OPINION:
Nothing brings out business caterwauling like a sweeping new government regulation. The party-line Federal Trade Commission vote to ban most noncompete agreements in employment was no exception.
The U.S. Chamber of Commerce and Business Roundtable almost instantaneously sued and will likely succeed in blocking the rule. This will result in a loss of potential gains for workers, consumers and the economy, and Congress should act to limit most such coercive arrangements.
Noncompete clauses limit employees from taking jobs in the same industry or geographic area. Some block former employees from starting similar businesses.
Those may make sense for executives and highly skilled workers with direct access to trade secrets who develop new processes and designs or craft competitive strategies. Valid proprietary interests, however, could be addressed less intrusively by nondisclosure agreements.
Without credible justification, noncompetes have been imposed on security guards, college interns, janitors, baristas, hairstylists, schoolteachers, physicians in clinical positions and many entry-level workers.
Those protect established businesses from competition but suppress worker mobility, innovation and wages.
It takes only a few days on the job to get fast-food workers up to speed, but many impose noncompetes on those workers.
A study of 156 large chains found 60% impose no-poaching rules on franchisees, and McDonald’s, Burger King and other franchisers’ practices are being challenged in court.
Some hourly positions, such as auto mechanics, require periodic in-service training to address rapidly evolving vehicle technology. But much of this is part of the employment bargain: Workers exchange their services for wages and training to remain marketable.
In the 15th century, English masters, dyers and blacksmiths limited apprentices from setting up competing shops nearby, but English courts often found those conditions coercive. In 1894, the House of Lords determined, “There is obviously more freedom of contract between buyer and seller than between master and servant or between an employer and a person seeking employment.”
On the surface, the local tradesman appeared to have an argument — why train a potential competitor? But that denies that the master tradesman obtains value for products sold by assigning the apprentice progressively more skilled tasks as he matures.
While estimates are approximate, it appears that about 18% of U.S. workers are subject to noncompete clauses and some 38% have been subject to such an agreement over the last five years.
Hairstylists are frequently subject to noncompetes, but hair coloring and cutting are idiosyncratic to clients and not proprietary knowledge of salons. Limiting stylists’ opportunity to establish competing salons harms consumer choice and worker mobility and income.
After completing his residency, Matthew Truocchio sought work as an anesthesiologist on Long Island. He received an offer that would require him not to seek a comparable position for two years within a 25-mile radius. Effectively, he would have to leave metropolitan New York — with all the costs that go with that, such as selling a home.
Hospitals provide valuable experience, but so does most work — physicians bring their skills with them. The FTC projects doctors would gain as much as a 37% increase in income.
Economic theory predicts that in an efficient job market, workers and employers will strike wage bargains that weigh the value of the experience and skills gained from specific positions and the risks imposed by a noncompete agreement.
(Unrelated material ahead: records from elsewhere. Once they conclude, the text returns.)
(* ===== verification/Float64.v ===== *)
(** * Go [float64]

    Balances and amounts are [float64] in the program.  Values are the
    binary64 data of the Standard Library's [SpecFloat]; comparisons are its
    IEEE comparisons; conversion from a decimal text ([strconv.ParseFloat],
    which [database/sql] applies to a NUMERIC column scanned into a
    [float64]) is rounding of a fraction to the nearest binary64, ties to
    even.  Every finite value is an integer multiple of 2^-1074, so values
    are compared exactly as integers through [fscaled]. *)

From Corelib Require Export SpecFloat.
From S2P Require Import Prelude GoNum.

Definition f64 : Type := spec_float.

Definition f64_valid (x : f64) : Prop := valid_binary 53 1024 x = true.

Definition f64_finite (x : f64) : bool :=
  match x with S754_zero _ | S754_finite _ _ _ => true | _ => false end.

(** The operators [<] and [<=] of Go on [float64]. *)
Definition f64_ltb (x y : f64) : bool := SFltb x y.
Definition f64_leb (x y : f64) : bool := SFleb x y.

Definition f64_zero : f64 := S754_zero false.

(** 2^1074, and the value of a finite float in units of 2^-1074. *)
Definition scale : Z := 2 ^ 1074.

Definition fscaled (x : f64) : Z :=
  match x with
  | S754_finite s m e => cond_Zopp s (Zpos m * 2 ^ (e + 1074))
  | _ => 0
  end.

(** Nearest integer to [n/d], ties to even. *)
Definition round_half_even (n d : Z) : Z :=
  let q := n / d in
  let r := n mod d in
  if 2 * r <? d then q
  else if d <? 2 * r then q + 1
  else if Z.even q then q else q + 1.

(** Exponent (above -1074) of the binary64 nearest to [N/d] units. *)
Definition round_exp (N d : Z) : Z := Z.max 0 (Z.log2 (N / d) - 52).

(** Build a non-negative binary64 from a mantissa of at most 2^53. *)
Definition f64_build (m E : Z) : f64 :=
  let '(m, E) := if m =? 2 ^ 53 then (2 ^ 52, E + 1) else (m, E) in
  match m with
  | Zpos p => if 971 + 1074 <? E then S754_infinity false else S754_finite false p (E - 1074)
  | _ => S754_zero false
  end.

(** The binary64 nearest to the non-negative number of [N/d] units. *)
Definition round_units (N d : Z) : f64 :=
  let E := round_exp N d in f64_build (round_half_even N (d * 2 ^ E)) E.

(** The binary64 nearest to the fraction [n/d]. *)
Definition f64_of_frac (n : Z) (d : positive) : f64 :=
  if n <? 0 then SFopp (round_units (- n * scale) (Zpos d))
  else round_units (n * scale) (Zpos d).

Definition f64_of_Z (n : Z) : f64 := f64_of_frac n 1.

Definition two_digits (c : Z) : string := String (digit (c / 10)) (String (digit (c mod 10)) "").

(** [fmt.Sprintf("%.2f", x)] *)
Definition Sprintf_2f (x : f64) : string :=
  match x with
  | S754_nan => "NaN"
  | S754_infinity s => if s then "-Inf" else "+Inf"
  | S754_zero s => if s then "-0.00" else "0.00"
  | S754_finite s _ _ =>
      let c := round_half_even (100 * Z.abs (fscaled x)) scale in
      (if s then "-" else "") +:+ dec (c / 100) +:+ "." +:+ two_digits (c mod 100)
  end.

(** ** Rounding to an integer *)

Lemma round_half_even_spec n d :
  0 < d -> 2 * Z.abs (round_half_even n d * d - n) <= d.
Proof.
  intros Hd. unfold round_half_even.
  pose proof (Z.div_mod n d ltac:(lia)) as Hn. pose proof (Z.mod_pos_bound n d Hd).
  set (q := n / d) in *. set (r := n mod d) in *.
  destruct (Z.ltb_spec (2 * r) d), (Z.ltb_spec d (2 * r)), (Z.even q); nia.
Qed.

Lemma round_half_even_nonneg n d : 0 <= n -> 0 < d -> 0 <= round_half_even n d.
Proof.
  intros Hn Hd. unfold round_half_even. pose proof (Z.div_pos n d Hn Hd).
  repeat case_match; lia.
Qed.

(** ** The shape of the result of rounding *)

Lemma round_exp_nonneg N d : 0 <= round_exp N d.
Proof. unfold round_exp. lia. Qed.

(** The unit of the result is at most 1 or one part in 2^52 of the value. *)
Lemma round_exp_ulp N d :
  0 <= N -> 0 < d -> 2 ^ 52 * (d * 2 ^ round_exp N d) <= Z.max (2 ^ 52 * d) N.
Proof.
  intros HN Hd. unfold round_exp. set (V := N / d).
  assert (0 <= V) by (by apply Z.div_pos).
  destruct (Z.max_spec 0 (Z.log2 V - 52)) as [[Hlt ->]|[Hle ->]]; [|lia].
  assert (0 < V) by (destruct (decide (V = 0)) as [HV|]; [rw HV in Hlt; cbn in Hlt|]; lia).
  pose proof (Z.log2_spec V ltac:(done)) as [Hlog _].
  assert (2 ^ 52 * 2 ^ (Z.log2 V - 52) = 2 ^ Z.log2 V) as Hp.
  { rw -Z.pow_add_r; try lia. f_equal. lia. }
  assert (d * V <= N) by (by apply Z.mul_div_le). nia.
Qed.

Lemma round_exp_bound N d :
  0 <= N -> 0 < d -> N < d * 2 ^ 53 * 2 ^ round_exp N d.
Proof.
  intros HN Hd. pose proof (round_exp_nonneg N d). unfold round_exp in *. set (V := N / d) in *.
  assert (0 <= V) by (by apply Z.div_pos).
  assert (V < 2 ^ 53 * 2 ^ Z.max 0 (Z.log2 V - 52)) as HV.
  { destruct (decide (V = 0)) as [->|]; [done|].
    pose proof (Z.log2_spec V ltac:(lia)) as [_ Hlog].
    eapply Z.lt_le_trans; [exact Hlog|]. rw -Z.pow_add_r; try lia.
    apply Z.pow_le_mono_r; lia. }
  pose proof (Z.mul_succ_div_gt N d Hd). fold V in H1. nia.
Qed.

Lemma round_mant_bound N d :
  0 <= N -> 0 < d -> 0 <= round_half_even N (d * 2 ^ round_exp N d) <= 2 ^ 53.
Proof.
  intros HN Hd. pose proof (round_exp_nonneg N d) as HE.
  assert (0 < 2 ^ round_exp N d) by (by apply Z.pow_pos_nonneg).
  split; [apply round_half_even_nonneg; nia|].
  pose proof (round_exp_bound N d HN Hd) as Hb.
  pose proof (round_half_even_spec N (d * 2 ^ round_exp N d) ltac:(nia)) as Hs.
  set (P := d * 2 ^ round_exp N d) in *. assert (0 < P) by (unfold P; nia).
  assert (N < 2 ^ 53 * P) by (unfold P; nia). nia.
Qed.

Lemma fscaled_build m E :
  0 <= m <= 2 ^ 53 -> 0 <= E -> f64_finite (f64_build m E) = true ->
  fscaled (f64_build m E) = m * 2 ^ E.
Proof.
  intros Hm HE. unfold f64_build. destruct (Z.eqb_spec m (2 ^ 53)) as [->|Hne].
  - change (2 ^ 52) with 4503599627370496. change (2 ^ 53) with (4503599627370496 * 2).
    cbv beta iota. destruct (Z.ltb_spec (971 + 1074) (E + 1)); [done|]. intros _.
    cbn [fscaled cond_Zopp].
    replace (E + 1 - 1074 + 1074) with (E + 1) by lia. rw Z.pow_add_r; lia.
  - destruct m as [|p|p]; [done| |lia]. destruct (Z.ltb_spec (971 + 1074) E); [done|]. intros _.
    cbn [fscaled cond_Zopp]. by replace (E - 1074 + 1074) with E by lia.
Qed.

(** Error of the conversion: at most half a unit, that is half of 2^-1074 or
    one part in 2^53. *)
Lemma round_units_error N d :
  0 <= N -> 0 < d -> f64_finite (round_units N d) = true ->
  2 ^ 53 * Z.abs (fscaled (round_units N d) * d - N) <= Z.max (2 ^ 52 * d) N.
Proof.
  intros HN Hd Hf. pose proof (round_exp_nonneg N d) as HE.
  assert (0 < 2 ^ round_exp N d) by (by apply Z.pow_pos_nonneg).
  rw /round_units in Hf *. rw fscaled_build //; [by apply round_mant_bound|].
  pose proof (round_half_even_spec N (d * 2 ^ round_exp N d) ltac:(nia)) as Hs.
  pose proof (round_exp_ulp N d HN Hd) as Hu.
  set (m := round_half_even _ _) in *. set (P := 2 ^ round_exp N d) in *.
  replace (m * P * d - N) with (m * (d * P) - N) by ring. lia.
Qed.

(** ** Validity and comparison *)

Lemma digits2_pos_log2 p : Zpos (digits2_pos p) = Z.log2 (Zpos p) + 1.
Proof.
  assert (digits2_pos p = Pos.size p) as -> by (by induction p; cbn; f_equal).
  destruct p; cbn; lia.
Qed.

(** A valid finite float has a 53-bit mantissa, or a shorter one at the least
    exponent. *)
Lemma valid_finite s m e : f64_valid (S754_finite s m e) <->
  Z.max (Z.log2 (Zpos m) - 52 + e) (-1074) = e /\ e <= 971.
Proof.
  unfold f64_valid. cbn [valid_binary]. unfold bounded, canonical_mantissa, fexp, emin.
  rw digits2_pos_log2 andb_true_iff Z.eqb_eq Z.leb_le. lia.
Qed.

Lemma fscaled_sign m e : 0 < Zpos m * 2 ^ (e + 1074) \/ e + 1074 < 0.
Proof.
  destruct (decide (e + 1074 < 0)); [by right|]. left.
  pose proof (Z.pow_pos_nonneg 2 (e + 1074)). lia.
Qed.

(** Canonical positive floats are ordered by exponent first. *)
Lemma canonical_lt s1 s2 m1 e1 m2 e2 :
  f64_valid (S754_finite s1 m1 e1) -> f64_valid (S754_finite s2 m2 e2) -> e1 < e2 ->
  Zpos m1 * 2 ^ (e1 + 1074) < Zpos m2 * 2 ^ (e2 + 1074).
Proof.
  intros [H1 _]%valid_finite [H2 _]%valid_finite He.
  pose proof (Z.log2_spec (Zpos m1) ltac:(lia)) as [_ Hm1].
  pose proof (Z.log2_spec (Zpos m2) ltac:(lia)) as [Hm2 _].
  assert (Z.log2 (Zpos m2) = 52) as L2 by lia. rw L2 in Hm2.
  assert (Zpos m1 < 2 ^ 53) as M1.
  { eapply Z.lt_le_trans; [exact Hm1|]. apply Z.pow_le_mono_r; lia. }
  assert (0 < 2 ^ (e1 + 1074)) by (apply Z.pow_pos_nonneg; lia).
  assert (2 * 2 ^ (e1 + 1074) <= 2 ^ (e2 + 1074)) as Hp.
  { rw -Z.pow_succ_r; try lia. apply Z.pow_le_mono_r; lia. }
  change (2 ^ 53) with (2 * 4503599627370496) in M1.
  change (2 ^ 52) with 4503599627370496 in Hm2. nia.
Qed.

Lemma compare_canonical s1 s2 m1 e1 m2 e2 :
  f64_valid (S754_finite s1 m1 e1) -> f64_valid (S754_finite s2 m2 e2) ->
  (match e1 ?= e2 with
   | Lt => Lt | Gt => Gt | Eq => Pos.compare_cont Eq m1 m2
   end) = (Zpos m1 * 2 ^ (e1 + 1074) ?= Zpos m2 * 2 ^ (e2 + 1074)).
Proof.
  intros H1 H2. destruct (Z.compare_spec e1 e2) as [->|Hlt|Hgt].
  - assert (0 < 2 ^ (e2 + 1074)).
    { apply valid_finite in H2 as [? _]. apply Z.pow_pos_nonneg; lia. }
    change (Pos.compare_cont Eq m1 m2) with (Zpos m1 ?= Zpos m2).
    destruct (Z.compare_spec (Zpos m1) (Zpos m2)) as [->|?|?]; symmetry.
    + apply Z.compare_refl.
    + apply Z.compare_lt_iff. nia.
    + apply Z.compare_gt_iff. nia.
  - symmetry. apply Z.compare_lt_iff. by eapply canonical_lt.
  - symmetry. apply Z.compare_gt_iff. by eapply canonical_lt.
Qed.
Individual workers, however, hardly have the same resources to collect market information and access to legal counsel as large employers.
Workers are often informed about required noncompete requirements as part of onboarding. The new hire may have just turned down other offers or quit his old job and is now confronted by an offer he can’t refuse. Sometimes, noncompete clauses are buried in employee handbooks that new hires must agree to follow.
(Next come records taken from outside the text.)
(* ===== verification/Domain.v ===== *)
(** * Domain types

    The data of internal/domain (accounts, transactions, the status
    constants), the inputs and messages of internal/service and the request
    body of internal/handler/request. Times are nanoseconds since the Unix
    epoch. *)

From S2P Require Import Prelude GoNum Float64.

(** [type Status string]: the type is open, the constants are these three. *)
Definition Status : Type := string.
Definition StatusPending : Status := "pending".
Definition StatusCompleted : Status := "completed".
Definition StatusFailed : Status := "failed".

Record Transaction : Type := mkTransaction {
  ID : string;
  SourceAccount : Z;
  DestAccount : Z;
  Amount : f64;
  TxStatus : Status;
  CreatedAt : Z;
  UpdatedAt : Z;
}.

(** The zero [time.Time], 1 January of year 1. *)
Definition zero_time : Z := -62135596800 * 1000000000.

(** [tx.Status = s] *)
Definition set_status (s : Status) (tx : Transaction) : Transaction :=
  mkTransaction (ID tx) (SourceAccount tx) (DestAccount tx) (Amount tx) s
    (CreatedAt tx) (UpdatedAt tx).

Record Account : Type := mkAccount {
  AccountID : Z;
  Name : string;
  Balance : f64;
  AccountUpdatedAt : Z;
}.

Record CreateTransactionInput : Type := mkInput {
  in_source : Z;
  in_dest : Z;
  in_amount : f64;
}.

Record TxMessage : Type := mkTxMessage {
  msg_tx_id : string;
  msg_source : Z;
  msg_dest : Z;
  msg_amount : f64;
}.

(** [request.CreateTransaction] *)
Record CreateTransactionRequest : Type := mkRequest {
  req_source : Z;
  req_dest : Z;
  req_amount : f64;
}.

#[export] Instance spec_float_eq_dec : EqDecision spec_float.
Proof. solve_decision. Defined.
#[export] Instance Transaction_eq_dec : EqDecision Transaction.
Proof. solve_decision. Defined.
#[export] Instance Account_eq_dec : EqDecision Account.
Proof. solve_decision. Defined.
#[export] Instance TxMessage_eq_dec : EqDecision TxMessage.
Proof. solve_decision. Defined.

(** Cache keys: [fmt.Sprintf("balance:%d", id)], [fmt.Sprintf("tx_status:%s", id)]. *)
Definition balance_key (id : Z) : string := "balance:" +:+ Sprintf_d id.
Definition tx_status_key (id : string) : string := "tx_status:" +:+ id.

Lemma balance_key_inj i j : balance_key i = balance_key j -> i = j.
Proof. intros [= E]. by apply Sprintf_d_inj. Qed.

Lemma tx_status_key_inj i j : tx_status_key i = tx_status_key j -> i = j.
Proof. by intros [= E]. Qed.

Lemma keys_disjoint i t : balance_key i <> tx_status_key t.
Proof. done. Qed.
Employers have cruelly enforced noncompete clauses on workers they have laid off.
The Wall Street Journal reported that a marketing leader lost her job when her company was acquired by 3M. This caused her great financial hardship, and she was blocked for two years from seeking a comparable position.
Research indicates the deck is stacked against many employees, and the FTC estimates workers’ wages will rise by up to $296 billion under its new rule.
The real rub is the “one size fits all” ban. The proposed rule could have exempted CEOs, other high-level executives and senior scientists, but that would simply shift bargaining power in favor of businesses and discourage innovation.
Massachusetts tech workers’ employers often cite the state’s enforcement of noncompetes because Greater Boston often loses skilled workers and startups to California, which bans the practice.
If Silicon Valley, with the burden of the nation’s highest state income taxes, can thrive, the rest of American business should be able to get along without medieval burdens on worker mobility.
• Peter Morici is an economist and emeritus business professor at the University of Maryland, and a national columnist.